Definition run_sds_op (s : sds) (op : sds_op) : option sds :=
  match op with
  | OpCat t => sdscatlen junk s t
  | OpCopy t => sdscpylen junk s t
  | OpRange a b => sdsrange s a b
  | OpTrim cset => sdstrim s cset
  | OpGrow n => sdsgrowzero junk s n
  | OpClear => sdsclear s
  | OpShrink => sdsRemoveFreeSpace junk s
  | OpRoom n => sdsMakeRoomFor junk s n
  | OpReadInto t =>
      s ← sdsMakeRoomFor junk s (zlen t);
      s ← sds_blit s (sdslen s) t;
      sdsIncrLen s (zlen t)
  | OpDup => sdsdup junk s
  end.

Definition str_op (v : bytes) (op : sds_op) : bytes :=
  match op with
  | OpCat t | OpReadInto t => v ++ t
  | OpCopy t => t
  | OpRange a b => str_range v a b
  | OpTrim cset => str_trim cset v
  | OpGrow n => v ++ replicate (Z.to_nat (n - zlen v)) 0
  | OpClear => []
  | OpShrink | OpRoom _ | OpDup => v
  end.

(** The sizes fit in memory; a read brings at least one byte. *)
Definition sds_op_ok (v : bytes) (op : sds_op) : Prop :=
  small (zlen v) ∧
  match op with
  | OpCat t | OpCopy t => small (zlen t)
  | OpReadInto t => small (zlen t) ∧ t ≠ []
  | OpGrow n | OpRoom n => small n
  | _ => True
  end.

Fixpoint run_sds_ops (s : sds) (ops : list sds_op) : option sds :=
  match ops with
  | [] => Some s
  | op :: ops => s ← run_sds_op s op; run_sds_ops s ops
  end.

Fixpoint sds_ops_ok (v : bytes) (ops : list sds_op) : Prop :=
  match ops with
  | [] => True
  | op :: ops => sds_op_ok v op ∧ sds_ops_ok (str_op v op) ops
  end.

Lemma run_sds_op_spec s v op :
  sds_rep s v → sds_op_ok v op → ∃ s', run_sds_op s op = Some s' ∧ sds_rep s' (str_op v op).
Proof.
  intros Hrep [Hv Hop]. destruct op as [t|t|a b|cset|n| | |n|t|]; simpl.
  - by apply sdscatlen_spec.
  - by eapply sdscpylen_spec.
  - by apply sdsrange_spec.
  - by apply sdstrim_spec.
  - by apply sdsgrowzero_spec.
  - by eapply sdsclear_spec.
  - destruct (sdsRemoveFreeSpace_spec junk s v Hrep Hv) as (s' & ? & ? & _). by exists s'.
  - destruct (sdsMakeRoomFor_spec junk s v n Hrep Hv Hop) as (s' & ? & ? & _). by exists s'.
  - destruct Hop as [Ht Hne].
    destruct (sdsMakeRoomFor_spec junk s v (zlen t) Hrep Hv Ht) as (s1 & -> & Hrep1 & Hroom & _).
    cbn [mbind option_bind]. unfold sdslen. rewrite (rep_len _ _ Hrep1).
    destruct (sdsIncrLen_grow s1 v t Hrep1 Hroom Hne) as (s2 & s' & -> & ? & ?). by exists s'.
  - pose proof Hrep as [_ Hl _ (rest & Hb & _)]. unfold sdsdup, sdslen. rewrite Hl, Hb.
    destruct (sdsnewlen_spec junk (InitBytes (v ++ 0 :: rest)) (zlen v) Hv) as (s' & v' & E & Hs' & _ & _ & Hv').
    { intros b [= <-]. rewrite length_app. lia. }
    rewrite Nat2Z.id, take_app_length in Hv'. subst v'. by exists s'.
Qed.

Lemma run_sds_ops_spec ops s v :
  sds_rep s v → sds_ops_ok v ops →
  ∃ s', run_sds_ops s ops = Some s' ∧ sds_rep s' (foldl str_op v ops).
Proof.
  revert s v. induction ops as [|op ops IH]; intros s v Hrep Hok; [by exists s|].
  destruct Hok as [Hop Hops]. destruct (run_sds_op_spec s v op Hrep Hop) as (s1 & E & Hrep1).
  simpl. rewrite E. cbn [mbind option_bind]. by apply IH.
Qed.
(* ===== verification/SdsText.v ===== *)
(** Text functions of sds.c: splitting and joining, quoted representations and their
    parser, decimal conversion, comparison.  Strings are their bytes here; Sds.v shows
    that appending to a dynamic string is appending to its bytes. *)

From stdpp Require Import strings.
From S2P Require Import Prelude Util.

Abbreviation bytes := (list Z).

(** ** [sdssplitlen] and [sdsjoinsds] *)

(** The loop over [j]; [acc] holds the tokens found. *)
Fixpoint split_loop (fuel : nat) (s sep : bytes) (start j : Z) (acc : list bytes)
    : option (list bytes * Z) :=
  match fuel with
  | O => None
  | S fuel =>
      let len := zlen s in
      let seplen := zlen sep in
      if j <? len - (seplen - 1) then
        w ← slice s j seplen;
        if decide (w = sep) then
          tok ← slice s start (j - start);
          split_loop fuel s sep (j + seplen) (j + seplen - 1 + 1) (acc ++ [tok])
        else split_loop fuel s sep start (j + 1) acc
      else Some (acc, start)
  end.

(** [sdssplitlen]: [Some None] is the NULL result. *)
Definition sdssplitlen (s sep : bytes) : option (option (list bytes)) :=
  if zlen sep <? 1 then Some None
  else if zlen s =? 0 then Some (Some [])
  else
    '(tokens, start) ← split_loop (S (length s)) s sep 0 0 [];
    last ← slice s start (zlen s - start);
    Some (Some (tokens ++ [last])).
· · · · ·
Extract exactly and only the lines above from the line containing "tok ← slice s start (j - start);" through the line containing "if zlen sep <? 1 then Some None", both end lines included.

          tok ← slice s start (j - start);
          split_loop fuel s sep (j + seplen) (j + seplen - 1 + 1) (acc ++ [tok])
        else split_loop fuel s sep start (j + 1) acc
      else Some (acc, start)
  end.

(** [sdssplitlen]: [Some None] is the NULL result. *)
Definition sdssplitlen (s sep : bytes) : option (option (list bytes)) :=
  if zlen sep <? 1 then Some None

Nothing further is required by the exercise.